• REQUIRED WORK
Could you filter the material and copy every line where the word "that" occurs?

##### DATASET RECORDS

Lemma get_latest_data_ignores_freshness_witness :
  get_latest_data
    (api_with {[ "getBatteryData" := mkEntry battery 1000 ]} None None)
    (Some "getBatteryData") (Some "batteryChargeLevelPercentage")
  = Ok (VInt 80).
Proof.
  refine (proj2 (get_latest_data_ignores_freshness
                   (api_with {[ "getBatteryData" := mkEntry battery 1000 ]}
                             None None)
                   {[ "getBatteryData" := mkEntry battery 1000 ]}
                   (Some "getBatteryData")
                   (Some "batteryChargeLevelPercentage") eq_refl)
            "getBatteryData" battery 1000 eq_refl _).
  vm_compute; reflexivity.
Defined.

(** C7 on an account without cars. *)
Lemma init_no_vehicles_witness :
  exists w tr,
    init 5 (start fresh_api 0 [Ok (cars_response (VList []))])
    = (Raise (PolestarApiException "No cars found in account"),
       mkState fresh_api w tr).
Proof.
  eexists; eexists.
  eapply (init_no_vehicles 5
            (start fresh_api 0 [Ok (cars_response (VList []))])
            _ (mkScript 0 [Ok (cars_response (VList []))])
            (cars_response (VList [])) (VList []));
    [ reflexivity | reflexivity | reflexivity | right; reflexivity ].
Defined.

(** C8 with a response waiting that is never fetched. *)
Lemma get_ev_data_in_flight_noop_witness :
  get_ev_data 5
    (start (api_with ∅ (Some (VStr "YSMYKEAE7RB000001")) (Some (VBool true)))
           0 [Ok odometer_response])
  = (Ok tt,
     start (api_with ∅ (Some (VStr "YSMYKEAE7RB000001")) (Some (VBool true)))
           0 [Ok odometer_response]).
Proof. apply get_ev_data_in_flight_noop. reflexivity. Defined.

(** C9 as the claim states it fails on a car whose [hasPerformancePackage]
    is the boolean [False]: the field resolves, and the read gives the same
    [False] as the read of an entry whose data is [None]. *)
Lemma get_latest_data_False_not_distinct_counterexample :
  is_None plain_car = false /\
  _get_field_name_value (Some "hasPerformancePackage") plain_car
    = Ok (VBool false) /\
  get_latest_data plain_car_api (Some "getConsumerCarsV2")
                  (Some "hasPerformancePackage")
    = get_latest_data null_car_api (Some "getConsumerCarsV2")
                      (Some "hasPerformancePackage").
Proof. repeat split; vm_compute; reflexivity. Qed.

(** C9 on the "not found" marker, against an empty cache, a cache without
    the query, and a cache that holds the battery document. *)
Lemma get_latest_data_null_data_is_False_witness :
  get_latest_data null_battery_api (Some "getBatteryData")
                  (Some "batteryChargeLevelPercentage")
    = Ok (VBool false) /\
  get_latest_data null_battery_api (Some "getBatteryData")
                  (Some "batteryChargeLevelPercentage")
    <> Ok VNone /\
  get_latest_data (api_with ∅ None None) (Some "getBatteryData")
                  (Some "batteryChargeLevelPercentage")
    = Ok VNone /\
  get_latest_data null_car_api (Some "getBatteryData")
                  (Some "batteryChargeLevelPercentage")
    <> get_latest_data null_battery_api (Some "getBatteryData")
                       (Some "batteryChargeLevelPercentage") /\
  get_latest_data
    (api_with {[ "getBatteryData" := mkEntry battery 1000 ]} None None)
    (Some "getBatteryData") (Some "batteryChargeLevelPercentage")
    <> get_latest_data null_battery_api (Some "getBatteryData")
                       (Some "batteryChargeLevelPercentage").
Proof.
  assert (Hentry : ({[ "getBatteryData" := mkEntry VNone 0 ]}
                      : gmap string CacheEntry) !! "getBatteryData"
                   = Some (mkEntry VNone 0)) by (vm_compute; reflexivity).
  pose proof (get_latest_data_null_data_is_False null_battery_api
                {[ "getBatteryData" := mkEntry VNone 0 ]} "getBatteryData"
                (mkEntry VNone 0) (Some "batteryChargeLevelPercentage")
                eq_refl Hentry eq_refl)
    as (Hfalse & Hnot & Hempty & Hmiss & Hfield).
  split; [exact Hfalse | ]. split; [exact Hnot | ].
  split; [apply Hempty; reflexivity | ].
  split.
  - apply (Hmiss null_car_api {[ "getConsumerCarsV2" := mkEntry VNone 0 ]});
      vm_compute; reflexivity.
  - intros Hsame.
    apply (Hfield
             (api_with {[ "getBatteryData" := mkEntry battery 1000 ]} None None)
             {[ "getBatteryData" := mkEntry battery 1000 ]}
             (mkEntry battery 1000)) in Hsame;
      [ | reflexivity | vm_compute; reflexivity | reflexivity ].
    vm_compute in Hsame. discriminate Hsame.
Defined.

(** C10 when the odometer refresh succeeds and the battery request fails in
    the transport. *)
Lemma get_ev_data_flag_stays_set_witness :
  updating (self interrupted) = Some (VBool true) /\
  forall depth', get_ev_data depth' interrupted = (Ok tt, interrupted).
Proof.
  exact (get_ev_data_flag_stays_set 5
           (start (api_with ∅ (Some (VStr "YSMYKEAE7RB000001"))
                            (Some (VBool false)))
                  0 [Ok odometer_response])
           interrupted (VBool false) (Raise (ExternalError "no response"))
           eq_refl eq_refl eq_refl).
Defined.

(** * The further properties at concrete inputs *)

Lemma get_cache_data_skip_cache_any_time_witness :
  get_cache_data
    (api_with {[ "getBatteryData" := mkEntry battery 1000 ]} None None)
    1000000000000 (Some "getBatteryData")
    (Some "batteryChargeLevelPercentage") true
  = Ok (VInt 80).
Proof.
  refine (get_cache_data_skip_cache_any_time
            (api_with {[ "getBatteryData" := mkEntry battery 1000 ]} None None)
            {[ "getBatteryData" := mkEntry battery 1000 ]} "getBatteryData"
            (mkEntry battery 1000) 1000000000000
            (Some "batteryChargeLevelPercentage") eq_refl _).
  vm_compute; reflexivity.
Defined.

Lemma get_cache_data_no_entry_is_None_witness :
  get_cache_data
    (api_with {[ "getBatteryData" := mkEntry battery 1000 ]} None None)
    1005 (Some "getOdometerData") (Some "odometerMeters") false
  = Ok VNone.
Proof.
  refine (get_cache_data_no_entry_is_None
            (api_with {[ "getBatteryData" := mkEntry battery 1000 ]} None None)
            {[ "getBatteryData" := mkEntry battery 1000 ]}
            (Some "getOdometerData") (Some "odometerMeters") 1005 false
            eq_refl _).
  vm_compute; reflexivity.
Defined.

Lemma get_latest_data_agrees_with_skip_cache_witness :
  get_latest_data
    (api_with {[ "getBatteryData" := mkEntry battery 1000 ]} None None)
    (Some "getBatteryData") (Some "batteryChargeLevelPercentage")
  = get_cache_data
      (api_with {[ "getBatteryData" := mkEntry battery 1000 ]} None None)
      1000000000000 (Some "getBatteryData")
      (Some "batteryChargeLevelPercentage") true.
Proof.
  refine (get_latest_data_agrees_with_skip_cache
            (api_with {[ "getBatteryData" := mkEntry battery 1000 ]} None None)
            {[ "getBatteryData" := mkEntry battery 1000 ]} "getBatteryData"
            (mkEntry battery 1000) 1000000000000
            (Some "batteryChargeLevelPercentage") eq_refl _ eq_refl).
  vm_compute; reflexivity.
Defined.

Lemma cache_put_other_query_unchanged_witness :
  get_cache_data
    (api_with (<[ "getOdometerData" := mkEntry odometer 2000 ]>
                 {[ "getBatteryData" := mkEntry battery 1000 ]}) None None)
    2005 (Some "getBatteryData") (Some "batteryChargeLevelPercentage") false
  = get_cache_data
      (api_with {[ "getBatteryData" := mkEntry battery 1000 ]} None None)
      2005 (Some "getBatteryData") (Some "batteryChargeLevelPercentage") false.
Proof.
  refine (cache_put_other_query_unchanged "getOdometerData" "getBatteryData"
            odometer
            (start (api_with {[ "getBatteryData" := mkEntry battery 1000 ]}
                             None None) 2000 [])
            (start (api_with
                      (<[ "getOdometerData" := mkEntry odometer 2000 ]>
                         {[ "getBatteryData" := mkEntry battery 1000 ]})
                      None None) 2000 [])
            2005 (Some "batteryChargeLevelPercentage") false _ _).
  - vm_compute; reflexivity.
  - discriminate.
Defined.

Lemma cache_put_last_write_wins_witness :
  cache_data (api_with {[ "getBatteryData" := mkEntry battery 3000 ]} None None)
  = Some (<[ "getBatteryData" := mkEntry battery 3000 ]> ∅) /\
  get_cache_data
    (api_with {[ "getBatteryData" := mkEntry battery 3000 ]} None None)
    0 (Some "getBatteryData") (Some "batteryChargeLevelPercentage") true
  = _get_field_name_value (Some "batteryChargeLevelPercentage") battery.
Proof.
  refine (cache_put_last_write_wins "getBatteryData" VNone battery
            (start (api_with ∅ None None) 3000 [])
            (start (api_with {[ "getBatteryData" := mkEntry VNone 3000 ]}
                             None None) 3000 [])
            (start (api_with {[ "getBatteryData" := mkEntry battery 3000 ]}
                             None None) 3000 [])
            ∅ 0 (Some "batteryChargeLevelPercentage") eq_refl _ _);
    vm_compute; reflexivity.
Defined.

Lemma resolve_is_None_or_indexed_witness :
  VInt 1234 = VNone \/
  index_path (split_slash "data/getOdometerData/odometerMeters")
             (VDict odometer_fields)
  = Ok (VInt 1234).
Proof.
  refine (resolve_is_None_or_indexed "data/getOdometerData/odometerMeters"
            (VDict odometer_fields) (VInt 1234) _).
  vm_compute; reflexivity.
Defined.

Lemma resolve_exceptions_witness :
  exists field,
    Some "vin/length" = Some field /\
    if contains_slash field then AttributeError "get" = AttributeError "get"
    else AttributeError "get" = TypeError \/
         AttributeError "get" = KeyError (VStr field).
Proof.
  refine (resolve_exceptions (Some "vin/length") car (AttributeError "get") _).
  vm_compute; reflexivity.
Defined.

Lemma get_graph_ql_returns_response_witness :
  get_graph_ql 1 some_params (start fresh_api 0 [Ok (VDict odometer_fields)])
  = (Ok (VDict odometer_fields),
     mkState fresh_api (mkScript 0 [])
             [EvHeaders; EvGet some_params; EvLog DEBUG]).
Proof.
  refine (get_graph_ql_returns_response 0 some_params
            (start fresh_api 0 [Ok (VDict odometer_fields)]) tt
            (mkScript 0 [Ok (VDict odometer_fields)]) (mkScript 0 [])
            odometer_fields _ _ _);
    vm_compute; reflexivity.
Defined.

Lemma get_graph_ql_other_error_passes_witness :
  get_graph_ql 1 some_params (start fresh_api 0 [Ok (VDict other_failure)])
  = (Ok (VDict other_failure),
     mkState fresh_api (mkScript 0 [])
             [EvHeaders; EvGet some_params; EvLog WARNING; EvLog DEBUG]).
Proof.
  refine (get_graph_ql_other_error_passes 0 some_params
            (start fresh_api 0 [Ok (VDict other_failure)]) tt
            (mkScript 0 [Ok (VDict other_failure)]) (mkScript 0 [])
            other_failure {[ "message" := VStr "Internal error" ]} []
            (VStr "Internal error") _ _ _ _ _);
    vm_compute; reflexivity.
Defined.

##########

• SOLUTION
(** C8 with a response waiting that is never fetched. *)
    the query, and a cache that holds the battery document. *)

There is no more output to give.